Но воспоминание ушло, и сделалось еще холоднее, чем раньше.
Если бы только Дающий успел дать ему побольше воспоминаний о тепле! Может, у него осталось бы хоть что-то сейчас. Но «если бы» ему не помогут. Ему надо сосредоточиться на том, чтобы держаться на ногах, согревать Гэбриэла и себя, продолжать путь.
Он карабкался вверх, останавливался, быстро согревал их обоих тем, что еще помнил.
Вершина холма была далеко, и он не знал, что за ней. Но ему ничего не оставалось, кроме как идти вверх. И он шел.
Когда вершина была уже близко, что-то произошло. Нет, теплее Джонасу не стало. Наоборот, таким замерзшим он еще себя не чувствовал. Усталость тоже никуда не делась, он еле передвигал ноги. Но он вдруг почувствовал себя счастливым. И начал вспоминать счастливые времена. Он вспомнил родителей и сестру. Вспомнил своих друзей, Эшера и Фиону. Вспомнил Дающего. Воспоминания о радости переполнили его.
Джонас достиг самой вершины холма.
– Мы почти пришли, Гейб, – прошептал он, почему-то ни капельки в этом не сомневаясь. – Я помню это место.
И он его вправду помнил. Но ему не нужно было из последних сил вызывать слабое воспоминание. Все было по-другому. Он легко мог его удержать. Это было его собственное воспоминание.
Он прижал к себе Гэбриэла, потер ему спинку, чтобы согреть. Дул ледяной ветер. Снег кружился и закрывал путь.
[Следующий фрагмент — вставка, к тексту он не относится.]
(* ===== verification/TableCache.v ===== *)
(** * TableCache: iterators over tables, kept between lookups

    [table/tropodb_table_cache.h] and [.cc].  The cache of RocksDB keeps one
    iterator per table, under the number of the table; a lookup takes it, moves
    it and leaves it where it is.  The iterators are objects on the heap, which
    the cache holds by address and deletes when it drops an entry.  [None] is a
    read through a null or dangling pointer, or the end of the process. *)

From S2P Require Import Prelude Coding DbFormat Config SSTable SSTableIter VersionEdit Version Szd.
From S2P Require Import L0SSTable LNSSTable SSTableManager.

(** ** The cache of RocksDB ([rocksdb/cache.h]) *)

(** A handle is identified by the value that it refers to; the lists are the
    values that were passed to the deleter. *)
Class Cache (C : Type) := {
  cache_Lookup : C -> bytes -> option Z * C;
  cache_Insert : C -> bytes -> Z -> Status * C * list Z;
  cache_Release : C -> Z -> C * list Z;
  cache_Erase : C -> bytes -> C * list Z
}.

Class CacheLaws (C : Type) `{!Cache C} := {
  (** a lookup of the key can return the value *)
  cache_has : C -> bytes -> Z -> Prop;
  cache_lookup_ok : forall c k r c', cache_Lookup c k = (r, c') ->
    (forall a, r = Some a -> cache_has c k a) /\ forall k' a, cache_has c' k' a -> cache_has c k' a;
  (** without a strict capacity limit every insertion succeeds, and the handle
      protects the new entry *)
  cache_insert_ok : forall c k a s c' dead, cache_Insert c k a = (s, c', dead) ->
    s = OK /\ a ∉ dead /\
    forall k' a', cache_has c' k' a' -> a' ∉ dead /\ ((k' = k /\ a' = a) \/ cache_has c k' a');
  cache_release_ok : forall c a c' dead, cache_Release c a = (c', dead) ->
    forall k' a', cache_has c' k' a' -> a' ∉ dead /\ cache_has c k' a';
  cache_erase_ok : forall c k c' dead, cache_Erase c k = (c', dead) ->
    forall k' a', cache_has c' k' a' -> a' ∉ dead /\ cache_has c k' a' /\ k' <> k
}.

(** [TropoTableCache], table/tropodb_table_cache.h:43-46, with the heap of the
    [LockedIterator]s; an iterator is [None] when the table could not be read. *)
Record TropoTableCache (C Mg : Type) := mkTableCache {
  tcs_cache : C;
  tcs_heap : gmap Z (option SSTableIteratorCompressed);
  tcs_next : Z;
  tcs_ssmanager : Mg
}.
Arguments mkTableCache {C Mg}.
Arguments tcs_cache {C Mg}.
Arguments tcs_heap {C Mg}.
Arguments tcs_next {C Mg}.
Arguments tcs_ssmanager {C Mg}.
Но где-то там впереди, за метелью, Джонас знал, были свет и тепло.
Откуда-то в нем взялись знание, что на вершине холма его ждут санки и силы, чтобы их найти. Задубевшими руками Джонас взялся за веревку.
Он покрепче прижал к себе Гейба и сел на санки. Спуск был крутым, но снег был мягким, и Джонас знал, что на этот раз не будет льда, не будет падения, не будет боли. Внутри его остывающего тела горела надежда.
Они поехали вниз.
Джонас понял, что теряет сознание, но последним усилием заставил себя сидеть ровно, прижимая Гейба, не давая ему упасть. Ветер бил ему в лицо, но сани ехали прямо, прорезая полозьями дорогу к цели, к Другому Месту, где детей ждало их будущее и прошлое.
Он заставил себя открыть глаза. Санки неслись вниз, и вдруг он увидел огни. Он сразу их узнал. Он знал, что они светят через окна, что это те красные, желтые и синие огоньки, что горят на деревьях в домах, где семьи создают и хранят воспоминания, где люди славят любовь.
Вниз, вниз, быстрее, быстрее. Джонасу вдруг стало радостно и спокойно, он почувствовал: там, впереди, его ждут. И малыша ждут тоже. И впервые в жизни он услышал что-то, что, он понял, было музыкой. Он услышал, как люди поют.
А еще ему показалось, что далеко позади, через время и пространство, в том месте, которое он покинул, тоже звучит музыка. Но возможно, это было просто эхо.